▶ Your goal: Using the listing below, work out how many lines contain the word "rest", and respond with that number alone.

▶ Record extracts:
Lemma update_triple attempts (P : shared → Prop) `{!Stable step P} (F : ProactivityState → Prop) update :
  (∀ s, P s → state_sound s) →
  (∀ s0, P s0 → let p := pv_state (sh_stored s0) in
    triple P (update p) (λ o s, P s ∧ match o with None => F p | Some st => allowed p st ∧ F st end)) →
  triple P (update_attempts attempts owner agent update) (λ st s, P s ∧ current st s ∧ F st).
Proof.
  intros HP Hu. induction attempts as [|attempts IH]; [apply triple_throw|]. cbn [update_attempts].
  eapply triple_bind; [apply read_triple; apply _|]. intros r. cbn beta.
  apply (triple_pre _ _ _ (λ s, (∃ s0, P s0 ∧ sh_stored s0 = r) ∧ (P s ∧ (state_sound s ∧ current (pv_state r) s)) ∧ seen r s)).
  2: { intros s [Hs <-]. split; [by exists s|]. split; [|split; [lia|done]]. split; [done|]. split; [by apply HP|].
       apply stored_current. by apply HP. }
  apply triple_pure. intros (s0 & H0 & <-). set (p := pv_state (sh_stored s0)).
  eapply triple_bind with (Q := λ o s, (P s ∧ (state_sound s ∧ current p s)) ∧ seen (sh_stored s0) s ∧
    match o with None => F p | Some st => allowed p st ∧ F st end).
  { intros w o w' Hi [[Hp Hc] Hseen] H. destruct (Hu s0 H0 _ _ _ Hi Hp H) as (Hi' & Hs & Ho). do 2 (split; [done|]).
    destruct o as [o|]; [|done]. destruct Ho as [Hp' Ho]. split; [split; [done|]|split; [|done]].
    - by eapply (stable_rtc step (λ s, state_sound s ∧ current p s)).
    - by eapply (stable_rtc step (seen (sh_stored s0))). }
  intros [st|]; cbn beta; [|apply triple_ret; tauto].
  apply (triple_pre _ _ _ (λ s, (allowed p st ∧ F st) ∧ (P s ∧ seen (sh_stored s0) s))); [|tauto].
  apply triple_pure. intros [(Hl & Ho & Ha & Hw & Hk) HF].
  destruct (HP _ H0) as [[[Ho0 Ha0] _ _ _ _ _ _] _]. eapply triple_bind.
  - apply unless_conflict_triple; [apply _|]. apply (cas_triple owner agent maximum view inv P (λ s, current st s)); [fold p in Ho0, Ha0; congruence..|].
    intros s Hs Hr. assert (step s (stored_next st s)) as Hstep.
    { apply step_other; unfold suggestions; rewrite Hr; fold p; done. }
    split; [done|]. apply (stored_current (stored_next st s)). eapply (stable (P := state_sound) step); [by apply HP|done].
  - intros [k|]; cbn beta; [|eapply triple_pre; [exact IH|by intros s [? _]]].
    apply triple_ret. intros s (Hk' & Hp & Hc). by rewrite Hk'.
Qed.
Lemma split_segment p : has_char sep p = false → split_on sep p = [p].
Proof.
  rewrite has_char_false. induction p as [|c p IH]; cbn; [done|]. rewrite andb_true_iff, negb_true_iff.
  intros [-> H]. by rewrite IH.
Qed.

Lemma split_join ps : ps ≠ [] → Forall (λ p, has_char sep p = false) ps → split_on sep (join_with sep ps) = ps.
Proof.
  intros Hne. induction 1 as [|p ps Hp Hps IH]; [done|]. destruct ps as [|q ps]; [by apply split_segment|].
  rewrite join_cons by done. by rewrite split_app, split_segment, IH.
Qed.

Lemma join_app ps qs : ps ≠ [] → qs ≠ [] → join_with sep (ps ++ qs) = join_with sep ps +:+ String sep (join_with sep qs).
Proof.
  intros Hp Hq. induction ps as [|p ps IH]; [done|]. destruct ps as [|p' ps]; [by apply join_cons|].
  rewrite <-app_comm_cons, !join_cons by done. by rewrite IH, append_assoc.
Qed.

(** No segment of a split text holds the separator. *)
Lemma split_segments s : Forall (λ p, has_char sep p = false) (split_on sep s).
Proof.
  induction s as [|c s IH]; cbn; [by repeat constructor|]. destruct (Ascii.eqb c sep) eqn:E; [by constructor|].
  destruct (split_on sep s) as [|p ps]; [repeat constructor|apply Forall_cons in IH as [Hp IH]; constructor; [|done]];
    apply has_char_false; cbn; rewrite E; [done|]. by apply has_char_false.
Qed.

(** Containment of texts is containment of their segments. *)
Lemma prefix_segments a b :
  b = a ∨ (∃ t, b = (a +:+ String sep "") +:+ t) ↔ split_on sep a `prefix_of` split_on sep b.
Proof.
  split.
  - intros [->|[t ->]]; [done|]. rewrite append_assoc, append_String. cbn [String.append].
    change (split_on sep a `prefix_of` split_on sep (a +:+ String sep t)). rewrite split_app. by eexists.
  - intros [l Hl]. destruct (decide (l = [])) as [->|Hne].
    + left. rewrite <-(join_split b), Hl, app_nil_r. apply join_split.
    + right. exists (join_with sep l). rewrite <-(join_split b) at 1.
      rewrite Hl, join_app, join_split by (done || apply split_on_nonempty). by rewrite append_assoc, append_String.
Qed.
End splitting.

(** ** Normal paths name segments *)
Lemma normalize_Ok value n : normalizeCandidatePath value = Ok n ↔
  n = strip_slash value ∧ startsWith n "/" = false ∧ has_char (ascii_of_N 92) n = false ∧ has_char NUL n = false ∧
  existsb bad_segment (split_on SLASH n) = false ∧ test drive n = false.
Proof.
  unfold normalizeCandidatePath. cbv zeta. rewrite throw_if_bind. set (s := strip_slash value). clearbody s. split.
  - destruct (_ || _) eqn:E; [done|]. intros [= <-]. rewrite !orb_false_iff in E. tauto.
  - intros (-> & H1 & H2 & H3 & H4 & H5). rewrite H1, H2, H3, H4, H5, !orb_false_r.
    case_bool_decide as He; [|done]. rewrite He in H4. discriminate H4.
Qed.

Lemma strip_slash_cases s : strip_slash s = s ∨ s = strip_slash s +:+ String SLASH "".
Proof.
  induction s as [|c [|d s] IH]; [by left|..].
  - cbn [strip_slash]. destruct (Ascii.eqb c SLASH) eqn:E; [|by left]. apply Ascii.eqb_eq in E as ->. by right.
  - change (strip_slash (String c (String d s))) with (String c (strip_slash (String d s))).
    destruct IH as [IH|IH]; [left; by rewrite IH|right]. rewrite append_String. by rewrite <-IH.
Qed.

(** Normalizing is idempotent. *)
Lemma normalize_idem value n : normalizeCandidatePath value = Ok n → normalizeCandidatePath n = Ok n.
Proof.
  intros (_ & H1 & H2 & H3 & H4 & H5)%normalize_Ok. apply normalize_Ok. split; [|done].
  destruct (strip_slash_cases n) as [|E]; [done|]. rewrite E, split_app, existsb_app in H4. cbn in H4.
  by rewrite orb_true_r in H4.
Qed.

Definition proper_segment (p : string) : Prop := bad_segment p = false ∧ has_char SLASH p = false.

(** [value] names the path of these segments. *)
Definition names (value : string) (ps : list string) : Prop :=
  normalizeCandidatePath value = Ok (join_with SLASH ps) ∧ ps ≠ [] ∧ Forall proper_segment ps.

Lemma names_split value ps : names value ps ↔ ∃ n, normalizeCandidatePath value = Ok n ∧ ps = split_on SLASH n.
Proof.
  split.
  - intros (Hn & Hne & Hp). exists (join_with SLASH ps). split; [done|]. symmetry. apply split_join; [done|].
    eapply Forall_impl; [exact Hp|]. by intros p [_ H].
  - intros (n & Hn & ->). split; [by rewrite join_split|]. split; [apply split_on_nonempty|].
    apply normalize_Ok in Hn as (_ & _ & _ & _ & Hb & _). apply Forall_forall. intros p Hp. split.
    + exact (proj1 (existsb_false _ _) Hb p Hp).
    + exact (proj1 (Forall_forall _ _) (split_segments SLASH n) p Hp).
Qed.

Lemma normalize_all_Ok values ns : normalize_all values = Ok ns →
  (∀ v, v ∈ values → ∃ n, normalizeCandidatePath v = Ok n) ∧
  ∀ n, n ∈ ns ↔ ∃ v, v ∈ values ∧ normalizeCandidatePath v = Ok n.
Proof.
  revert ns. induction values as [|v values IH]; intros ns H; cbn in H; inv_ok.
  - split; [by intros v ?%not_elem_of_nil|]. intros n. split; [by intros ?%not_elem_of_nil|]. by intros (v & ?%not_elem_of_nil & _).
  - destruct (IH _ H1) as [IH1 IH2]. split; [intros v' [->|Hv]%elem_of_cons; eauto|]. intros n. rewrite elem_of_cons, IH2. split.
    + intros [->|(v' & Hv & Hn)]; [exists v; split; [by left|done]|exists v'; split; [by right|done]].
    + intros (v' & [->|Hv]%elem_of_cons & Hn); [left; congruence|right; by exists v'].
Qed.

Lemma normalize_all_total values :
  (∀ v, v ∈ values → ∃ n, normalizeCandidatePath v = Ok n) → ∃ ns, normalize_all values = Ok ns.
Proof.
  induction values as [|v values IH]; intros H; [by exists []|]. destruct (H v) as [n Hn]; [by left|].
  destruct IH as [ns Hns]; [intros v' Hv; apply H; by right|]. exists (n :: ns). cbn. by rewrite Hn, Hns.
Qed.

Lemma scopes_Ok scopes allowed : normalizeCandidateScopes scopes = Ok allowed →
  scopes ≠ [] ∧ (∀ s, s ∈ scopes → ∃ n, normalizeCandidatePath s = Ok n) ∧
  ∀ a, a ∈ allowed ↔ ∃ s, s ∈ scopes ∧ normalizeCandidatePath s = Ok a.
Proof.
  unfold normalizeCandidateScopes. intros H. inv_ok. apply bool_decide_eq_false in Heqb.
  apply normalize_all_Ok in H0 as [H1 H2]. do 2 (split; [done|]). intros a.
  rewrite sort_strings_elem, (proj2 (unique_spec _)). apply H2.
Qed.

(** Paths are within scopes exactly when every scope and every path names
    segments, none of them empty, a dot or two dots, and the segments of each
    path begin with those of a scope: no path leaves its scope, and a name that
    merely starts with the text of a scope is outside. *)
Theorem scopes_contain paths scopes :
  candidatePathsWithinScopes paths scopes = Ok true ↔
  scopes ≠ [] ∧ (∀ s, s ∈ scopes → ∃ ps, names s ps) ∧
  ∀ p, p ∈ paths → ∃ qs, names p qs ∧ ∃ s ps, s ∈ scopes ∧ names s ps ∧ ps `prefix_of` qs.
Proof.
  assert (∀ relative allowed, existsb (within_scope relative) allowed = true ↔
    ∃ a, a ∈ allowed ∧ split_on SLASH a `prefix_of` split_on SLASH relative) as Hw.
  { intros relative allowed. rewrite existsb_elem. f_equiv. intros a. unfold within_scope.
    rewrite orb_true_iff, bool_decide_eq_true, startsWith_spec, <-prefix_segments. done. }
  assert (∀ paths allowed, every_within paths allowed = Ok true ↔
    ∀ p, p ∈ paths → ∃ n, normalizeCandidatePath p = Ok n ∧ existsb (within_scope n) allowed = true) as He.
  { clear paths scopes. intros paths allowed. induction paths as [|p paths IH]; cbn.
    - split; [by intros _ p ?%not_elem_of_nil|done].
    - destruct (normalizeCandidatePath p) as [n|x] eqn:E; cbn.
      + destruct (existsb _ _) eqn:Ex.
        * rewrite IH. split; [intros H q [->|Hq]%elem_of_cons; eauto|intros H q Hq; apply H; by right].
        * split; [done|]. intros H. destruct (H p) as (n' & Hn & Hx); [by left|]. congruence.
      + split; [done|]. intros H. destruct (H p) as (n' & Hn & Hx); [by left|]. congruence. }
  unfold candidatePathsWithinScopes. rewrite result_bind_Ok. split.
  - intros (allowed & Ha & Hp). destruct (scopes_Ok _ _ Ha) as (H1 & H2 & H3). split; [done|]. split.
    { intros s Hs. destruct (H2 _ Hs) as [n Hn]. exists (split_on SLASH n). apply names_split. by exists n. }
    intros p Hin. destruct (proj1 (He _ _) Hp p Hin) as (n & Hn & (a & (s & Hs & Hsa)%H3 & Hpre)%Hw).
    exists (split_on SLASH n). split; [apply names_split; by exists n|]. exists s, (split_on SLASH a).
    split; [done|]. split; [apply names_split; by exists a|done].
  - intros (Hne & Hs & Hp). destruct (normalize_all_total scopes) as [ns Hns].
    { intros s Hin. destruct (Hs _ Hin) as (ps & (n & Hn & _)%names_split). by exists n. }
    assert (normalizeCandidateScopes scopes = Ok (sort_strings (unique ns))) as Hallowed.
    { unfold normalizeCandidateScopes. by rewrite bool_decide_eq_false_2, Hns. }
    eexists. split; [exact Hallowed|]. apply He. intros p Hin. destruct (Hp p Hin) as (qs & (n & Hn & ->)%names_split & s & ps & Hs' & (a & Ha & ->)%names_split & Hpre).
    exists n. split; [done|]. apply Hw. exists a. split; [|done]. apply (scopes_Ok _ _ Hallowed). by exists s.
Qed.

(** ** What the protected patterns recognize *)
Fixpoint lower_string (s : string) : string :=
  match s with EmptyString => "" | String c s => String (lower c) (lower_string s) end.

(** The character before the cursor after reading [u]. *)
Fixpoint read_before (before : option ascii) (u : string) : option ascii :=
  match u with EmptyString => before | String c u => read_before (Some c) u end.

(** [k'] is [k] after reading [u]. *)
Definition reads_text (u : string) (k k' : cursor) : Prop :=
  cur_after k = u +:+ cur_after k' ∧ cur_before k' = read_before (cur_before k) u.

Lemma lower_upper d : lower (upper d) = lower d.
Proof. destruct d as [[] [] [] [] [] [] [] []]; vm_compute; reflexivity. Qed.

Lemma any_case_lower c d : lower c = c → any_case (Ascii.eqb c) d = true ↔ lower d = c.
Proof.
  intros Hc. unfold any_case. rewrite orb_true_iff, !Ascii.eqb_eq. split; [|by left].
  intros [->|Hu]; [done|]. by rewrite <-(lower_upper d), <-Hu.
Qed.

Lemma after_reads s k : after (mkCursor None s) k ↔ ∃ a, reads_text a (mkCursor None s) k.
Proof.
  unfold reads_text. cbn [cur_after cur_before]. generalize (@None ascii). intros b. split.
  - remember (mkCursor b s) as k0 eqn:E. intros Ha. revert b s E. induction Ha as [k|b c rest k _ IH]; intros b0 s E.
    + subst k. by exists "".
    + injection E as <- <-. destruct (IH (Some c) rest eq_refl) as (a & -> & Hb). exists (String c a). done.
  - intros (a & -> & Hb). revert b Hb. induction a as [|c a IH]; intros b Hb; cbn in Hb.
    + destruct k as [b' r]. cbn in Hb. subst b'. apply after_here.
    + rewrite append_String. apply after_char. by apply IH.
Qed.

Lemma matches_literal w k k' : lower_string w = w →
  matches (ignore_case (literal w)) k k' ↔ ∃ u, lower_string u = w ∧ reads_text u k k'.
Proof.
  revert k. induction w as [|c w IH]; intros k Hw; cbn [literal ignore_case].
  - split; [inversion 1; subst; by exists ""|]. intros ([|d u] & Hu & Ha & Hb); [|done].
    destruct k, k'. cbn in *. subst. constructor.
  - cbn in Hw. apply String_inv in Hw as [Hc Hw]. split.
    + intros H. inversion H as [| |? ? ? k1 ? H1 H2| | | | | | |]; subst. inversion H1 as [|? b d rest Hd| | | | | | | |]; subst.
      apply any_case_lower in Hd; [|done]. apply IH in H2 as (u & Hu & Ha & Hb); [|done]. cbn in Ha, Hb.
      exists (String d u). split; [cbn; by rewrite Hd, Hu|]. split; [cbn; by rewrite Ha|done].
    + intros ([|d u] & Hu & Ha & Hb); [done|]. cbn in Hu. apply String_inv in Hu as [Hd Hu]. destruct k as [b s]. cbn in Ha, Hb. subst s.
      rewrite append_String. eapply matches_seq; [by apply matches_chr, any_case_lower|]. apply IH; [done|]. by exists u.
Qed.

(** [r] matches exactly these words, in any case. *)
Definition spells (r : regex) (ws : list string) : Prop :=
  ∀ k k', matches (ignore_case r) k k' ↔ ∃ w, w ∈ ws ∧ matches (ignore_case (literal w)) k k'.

▶ Answer area: 3